In the entries that follow, how many lines contain "reflexivity"? Answer with the number only.

** GIVEN RECORDS follows **

(* ===== verification/Recovery.v ===== *)
(** * Startup recovery and the processor's lifecycle

    [checkMissedPayments] (lines 219-274), [start] (lines 192-214) and
    [stop] (lines 276-286).  At start the processor re-subscribes the
    active charges, then for each of them receives the blocks still
    pending on its sub-account (at most 10, as [getPendingBlocks] asks),
    records each as a transaction and recomputes the status; a failure on
    one block or one charge is reported and the scan goes on. *)

From S2P Require Import Prelude BigInt JsMap Charge Ledger Wallet Processor Sweep.

Section Recovery.
Context `{WalletLib}.

(** The inner [try]: receive one pending block and record it. *)
Definition recover_block (id : string) (accountIndex : Z) (p : PendingBlock) : M World unit :=
  try! (
    wallet (receive (pb_hash p) (pb_amount p) accountIndex);;
    t ← now;
    let tx := mkTx (pb_hash p) (pb_source p) (pb_amount p) (rawToNano (pb_amount p)) t in
    mutate id (push_tx tx);;
    c ← getCharge id;
    match c with
    | None => mret tt
    | Some charge =>
        r ← bigint (ch_receivedRaw charge);
        a ← bigint (pb_amount p);
        let newReceived := BigInt_to_string (r + a)%Z in
        mutate id (set_received newReceived (rawToNano newReceived));;
        emit (EvPayment id (pb_hash p))
    end)
  catch! (fun e => emit (EvError e)).

(** The body of the outer [try] for one active charge. *)
Definition recover_charge (charge : Charge) : M World unit :=
  let id := ch_id charge in
  pending ← wallet (getPendingBlocks (ch_accountIndex charge) 10);
  match pending with
  | [] => mret tt
  | _ =>
      emit (EvRecoveryFound id (length pending));;
      for_each pending (recover_block id (ch_accountIndex charge));;
      c ← getCharge id;
      match c with
      | None => mret tt
      | Some charge' =>
          received ← bigint (ch_receivedRaw charge');
          required ← bigint (ch_amountRaw charge');
          if (required <=? received)%Z then
            t ← now;
            mutate id (set_completed t);;
            persistStateNow;;
            emit (EvCompleted id);;
            w ← get;
            if pr_autoSweep (w_proc w) then sweepCharge id;; mret tt else mret tt
          else if (0 <? received)%Z then
            mutate id (set_status Partial);;
            persistState
          else mret tt
      end
  end.

Definition checkMissedPayments : M World unit :=
  w ← get;
  for_each (listActiveCharges (w_proc w)) (fun charge =>
    try! recover_charge charge catch! (fun e => emit (EvError e))).

(** [start()] *)
Definition start : M World unit :=
  w ← get;
  if pr_isRunning (w_proc w) then mret tt else
  modify_proc (fun p => upd_timers true (pr_expiryCheckInterval p) (pr_saveDebounceTimer p) p);;
  let activeCharges := listActiveCharges (w_proc w) in
  for_each activeCharges (fun charge => monitor_add (ch_address charge));;
  checkMissedPayments;;
  modify_proc (fun p => upd_monitor id true p);;
  modify_proc (fun p => upd_timers (pr_isRunning p) true (pr_saveDebounceTimer p) p);;
  emit (EvStarted (length activeCharges)).

(** [stop()] *)
Definition stop : M World unit :=
  modify_proc (fun p => upd_timers false (pr_expiryCheckInterval p) (pr_saveDebounceTimer p) p);;
  modify_proc (fun p => upd_monitor id false p);;
  modify_proc (fun p => upd_timers (pr_isRunning p) false (pr_saveDebounceTimer p) p);;
  emit EvStopped.
End Recovery.

(** ** Specification of the recovery scan *)
Section RecoverySpec.
Context `{WalletLib}.

(** The transaction the scan records for a received block at time [t]. *)
Definition recovered_tx (p : PendingBlock) (t : Z) : PaymentTransaction :=
  mkTx (pb_hash p) (pb_source p) (pb_amount p) (rawToNano (pb_amount p)) t.

(** Recovering one pending block: once the wallet received it, the
    charge stored under [id] gets the transaction appended and the amount
    added to [receivedRaw], and [charge:payment] is emitted -- whatever
    transactions the charge already records: a block whose hash is already
    in [transactions] is applied again. *)
Theorem recover_block_applies id i p w c wl rr r a :
  jm_get id (pr_charges (w_proc w)) = Some c ->
  receive (pb_hash p) (pb_amount p) i (w_wallet w) = (wl, Ret rr) ->
  BigInt_of_string (ch_receivedRaw c) = Some r -> BigInt_of_string (pb_amount p) = Some a ->
  exists w', recover_block id i p w = (w', Ret tt) /\
    jm_get id (pr_charges (w_proc w')) =
      Some (set_received (BigInt_to_string (r + a)) (rawToNano (BigInt_to_string (r + a)))
              (push_tx (recovered_tx p (w_now w)) c)) /\
    w_events w' = w_events w ++ [EvPayment id (pb_hash p)] /\ w_wallet w' = wl.
Proof.
  intros Hc Hrcv Hr Ha. unfold recover_block, try_catch, now, mutate, getCharge, emit.
  wallet_step Hrcv. m_simp. w_simpl. rewrite jm_get_alter, decide_True, Hc by done. cbn [fmap option_fmap option_map].
  unfold bigint. cbn [ch_receivedRaw push_tx]. rewrite Hr, Ha. m_simp. w_simpl.
  eexists; split_and!; [reflexivity| |done|done].
  w_simpl. rewrite jm_alter_alter, jm_get_alter, decide_True, Hc by done. reflexivity.
Qed.

Lemma filter_eq_length_pos {A} (f : A -> string) (x : string) (l : list A) :
  x ∈ f <$> l -> 1 <= length (filter (fun y => f y = x) l).
Proof.
  intros (y & -> & Hy)%list_elem_of_fmap. apply list_elem_of_split in Hy as (l1 & l2 & ->).
  rewrite filter_app, filter_cons, decide_True, length_app by done. simpl. lia.
Qed.

(** C10: The recovery scan double counts: [recover_block] does not look at
    the transactions the charge already records.  A block whose hash the
    stored charge already has as a transaction -- as after [handlePayment]
    applied the monitor's event for it, which records the transaction
    without receiving the block, so that it is still pending on the
    ledger at the next start -- is applied a second time once the wallet
    receives it: the hash is then recorded at least twice and its amount
    is added to [receivedRaw] again. *)
Theorem recover_block_double_counts id i p w c wl rr r a :
  jm_get id (pr_charges (w_proc w)) = Some c ->
  pb_hash p ∈ tx_hash <$> ch_transactions c ->
  receive (pb_hash p) (pb_amount p) i (w_wallet w) = (wl, Ret rr) ->
  BigInt_of_string (ch_receivedRaw c) = Some r -> BigInt_of_string (pb_amount p) = Some a ->
  exists w' c', recover_block id i p w = (w', Ret tt) /\ jm_get id (pr_charges (w_proc w')) = Some c' /\
    BigInt_of_string (ch_receivedRaw c') = Some (r + a)%Z /\
    2 <= length (filter (fun tx => tx_hash tx = pb_hash p) (ch_transactions c')).
Proof.
  intros Hc Hin Hrcv Hr Ha.
  destruct (recover_block_applies id i p w c wl rr r a Hc Hrcv Hr Ha) as (w' & Hrun & Hg & _).
  eexists _, _. split_and!; [exact Hrun|exact Hg|apply BigInt_roundtrip|].
  cbn [ch_transactions set_received push_tx]. rewrite filter_app, length_app, filter_cons, decide_True by done.
  pose proof (filter_eq_length_pos tx_hash (pb_hash p) _ Hin). simpl. lia.
Qed.
End RecoverySpec.

(** ** Examples

    A partial charge that already recorded the block [P1] of 500, whose
    sub-account still has [P1] receivable. *)
Definition ex_recovered_charge : Charge :=
  example_charge "c1" 1000 "1000" "500" Partial [mkTx "P1" "nano_payer" "500" "500" 10] None.
Definition ex_recovery_world : World :=
  example_world true [("c1", ex_recovered_charge)]
    (example_wallet [("nano_1000", mkNodeAccount false 0 "" "" [mkPending "P1" 500 "nano_payer"])]).
Definition ex_pending : PendingBlock := mkPendingBlock "P1" "500" "nano_payer".

Lemma recover_block_applies_witness :
  exists w', @recover_block example_lib "c1" 1000 ex_pending ex_recovery_world = (w', Ret tt) /\
    (fun c => (ch_receivedRaw c, tx_hash <$> ch_transactions c)) <$> jm_get "c1" (pr_charges (w_proc w'))
      = Some ("1000", ["P1"; "P1"]).
Proof.
  destruct (@recover_block_applies example_lib "c1" 1000 ex_pending ex_recovery_world ex_recovered_charge
    (fst (@receive example_lib "P1" "500" 1000 (w_wallet ex_recovery_world))) (mkReceiveResult "B0" "500")
    500 500 eq_refl ltac:(vm_compute; reflexivity) eq_refl eq_refl) as (w' & Hrun & Hg & _).
  exists w'. split; [exact Hrun|]. rewrite Hg. reflexivity.
Defined.

Lemma recover_block_double_counts_witness :
  exists w' c', @recover_block example_lib "c1" 1000 ex_pending ex_recovery_world = (w', Ret tt) /\
    jm_get "c1" (pr_charges (w_proc w')) = Some c' /\
    BigInt_of_string (ch_receivedRaw c') = Some (500 + 500)%Z /\
    2 <= length (filter (fun tx => tx_hash tx = pb_hash ex_pending) (ch_transactions c')).
Proof.
  apply (@recover_block_double_counts example_lib "c1" 1000 ex_pending ex_recovery_world ex_recovered_charge
    (fst (@receive example_lib "P1" "500" 1000 (w_wallet ex_recovery_world))) (mkReceiveResult "B0" "500"));
    [reflexivity|vm_compute; left|vm_compute; reflexivity|reflexivity|reflexivity].
Defined.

** End of GIVEN RECORDS **

EXERCISE RESULT: 5